Task brief:
Reproduce the top of the data verbatim, through and including the line that contains "<$> hap_info tokenId.".

Data:
(* ===== verification/UdmfPreprocess.v ===== *)
(** * Permissions of the files in unified data ([service/udmf/preprocess/preprocess_utils.cpp], [service/udmf/permission/*.cpp])

    When data are set, the addresses of files and images in their records are checked against what the sender may do with them, and the records keep the
    permission that may be passed on; when the data are handed out, the receiver is granted these permissions. [Tokens] are the questions about the owner of a
    token, [PolicyUtils] the arithmetic of permissions, [PreProcessUtils] the treatment of records, [UriPermissionManager] the grants.

    The parser of addresses, the file system, the types of files, and the services that check and grant permissions are the classes [TokenKit], [UriLib] and
    [UriWorld]. *)

From Stdlib Require Import Ascii.
From stdpp Require Import sorting.
From S2P Require Import Prelude CppString UdmfData.

(** ** Tokens *)
Record HapTokenInfo := mkHap { hap_bundleName : string; instIndex : Z; userID : Z; apiVersion : Z }.
Class TokenKit := {
  IsTokenNative : Z -> bool;
  IsTokenHap : Z -> bool;
  native_process : Z -> option string;
  hap_info : Z -> option HapTokenInfo;
  (** [GetDirByBundleNameAndAppIndex] of the bundle manager; [None] when there is no manager. *)
  bundle_mgr : option (string -> Z -> option string)
}.

Module Tokens.
Section Tokens.
Context {TK : TokenKit}.

(* @src service/udmf/preprocess/preprocess_utils.cpp 216-225 PreProcessUtils::GetNativeProcessNameByToken *)
Definition GetNativeProcessNameByToken (tokenId : Z) : option string := native_process tokenId.

(* @src service/udmf/preprocess/preprocess_utils.cpp 195-214 PreProcessUtils::GetHapBundleNameByToken *)
Definition GetHapBundleNameByToken (tokenId : Z) : option string :=
  if IsTokenNative tokenId then GetNativeProcessNameByToken tokenId else hap_bundleName <$> hap_info tokenId.

(* @src service/udmf/preprocess/preprocess_utils.cpp 179-193 PreProcessUtils::GetHapUidByToken *)
Definition GetHapUidByToken (tokenId : Z) : option Z := if IsTokenHap tokenId then userID <$> hap_info tokenId else None.

(* @src service/udmf/preprocess/preprocess_utils.cpp 477-491 PreProcessUtils::GetInstIndex *)
Definition GetInstIndex (tokenId : Z) : option Z := if IsTokenHap tokenId then instIndex <$> hap_info tokenId else Some 0.

(* @src service/udmf/preprocess/preprocess_utils.cpp 812-826 PreProcessUtils::GetSdkVersionByToken *)
Definition GetSdkVersionByToken (tokenId : Z) : string :=
  if IsTokenHap tokenId then match hap_info tokenId with Some i => to_string (apiVersion i) | None => "" end else "".

(* @src service/udmf/preprocess/preprocess_utils.cpp 870-885 PreProcessUtils::GetSpecificBundleName *)
Definition GetSpecificBundleName (bundleName : string) (appIndex : Z) : option string := mgr ← bundle_mgr; mgr bundleName appIndex.

(** The bundle name and the name of the instance. A native token without a process name is looked up as an application. *)
(* @src service/udmf/preprocess/preprocess_utils.cpp 828-848 PreProcessUtils::GetSpecificBundleNameByTokenId *)
Definition GetSpecificBundleNameByTokenId (tokenId : Z) : option (string * string) :=
  match (if IsTokenNative tokenId then GetNativeProcessNameByToken tokenId else None) with
  | Some p => Some (p, p)
  | None => i ← hap_info tokenId; sp ← GetSpecificBundleName (hap_bundleName i) (instIndex i); Some (sp, hap_bundleName i)
  end.
End Tokens.
End Tokens.

(** ** The arithmetic of permissions *)
Definition READ_FLAG : Z := 1.
Definition WRITE_FLAG : Z := 2.
Definition PERSIST_FLAG : Z := 4.

(** The library's masks: normalising a mask only clears bits. The flags of a grant have no bit in common. *)
Class UriLib := {
  NormalizeMask : Z -> Z;
  ToMask : list Z -> Z;
  PERMISSION_POLICY_MODE_LEGACY : Z;
  PERMISSION_POLICY_MODE_MASK : Z;
  NO_PERMISSION : Z; ONLY_READ : Z; READ_WRITE : Z; UNKNOW : Z;
  GRANT_READ_URI_PERMISSION : Z; GRANT_WRITE_URI_PERMISSION : Z; GRANT_PERSIST_URI_PERMISSION : Z;
  GetScheme : string -> string;
  GetAuthority : string -> string;
  GetPath : string -> string;
  normalize_shrinks m : 0 <= m -> 0 <= NormalizeMask m /\ Z.land (NormalizeMask m) m = NormalizeMask m;
  grant_flags : Z.land GRANT_READ_URI_PERMISSION GRANT_WRITE_URI_PERMISSION = 0 /\ Z.land GRANT_READ_URI_PERMISSION GRANT_PERSIST_URI_PERMISSION = 0 /\
                Z.land GRANT_WRITE_URI_PERMISSION GRANT_PERSIST_URI_PERMISSION = 0
}.

Definition has_flag (m f : Z) : bool := negb (Z.land m f =? 0).

Module PolicyUtils.
Section PolicyUtils.
Context {UL : UdLib} {RL : UriLib}.

(* @src service/udmf/permission/permission_policy_utils.cpp 29-35 PermissionPolicyUtils::GetPermissionPolicyMode *)
Definition GetPermissionPolicyMode (r : option Runtime) : Z := match r with None => PERMISSION_POLICY_MODE_LEGACY | Some r => permissionPolicyMode r end.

Answer section:
(* ===== verification/UdmfPreprocess.v ===== *)
(** * Permissions of the files in unified data ([service/udmf/preprocess/preprocess_utils.cpp], [service/udmf/permission/*.cpp])

    When data are set, the addresses of files and images in their records are checked against what the sender may do with them, and the records keep the
    permission that may be passed on; when the data are handed out, the receiver is granted these permissions. [Tokens] are the questions about the owner of a
    token, [PolicyUtils] the arithmetic of permissions, [PreProcessUtils] the treatment of records, [UriPermissionManager] the grants.

    The parser of addresses, the file system, the types of files, and the services that check and grant permissions are the classes [TokenKit], [UriLib] and
    [UriWorld]. *)

From Stdlib Require Import Ascii.
From stdpp Require Import sorting.
From S2P Require Import Prelude CppString UdmfData.

(** ** Tokens *)
Record HapTokenInfo := mkHap { hap_bundleName : string; instIndex : Z; userID : Z; apiVersion : Z }.
Class TokenKit := {
  IsTokenNative : Z -> bool;
  IsTokenHap : Z -> bool;
  native_process : Z -> option string;
  hap_info : Z -> option HapTokenInfo;
  (** [GetDirByBundleNameAndAppIndex] of the bundle manager; [None] when there is no manager. *)
  bundle_mgr : option (string -> Z -> option string)
}.

Module Tokens.
Section Tokens.
Context {TK : TokenKit}.

(* @src service/udmf/preprocess/preprocess_utils.cpp 216-225 PreProcessUtils::GetNativeProcessNameByToken *)
Definition GetNativeProcessNameByToken (tokenId : Z) : option string := native_process tokenId.

(* @src service/udmf/preprocess/preprocess_utils.cpp 195-214 PreProcessUtils::GetHapBundleNameByToken *)
Definition GetHapBundleNameByToken (tokenId : Z) : option string :=
  if IsTokenNative tokenId then GetNativeProcessNameByToken tokenId else hap_bundleName <$> hap_info tokenId.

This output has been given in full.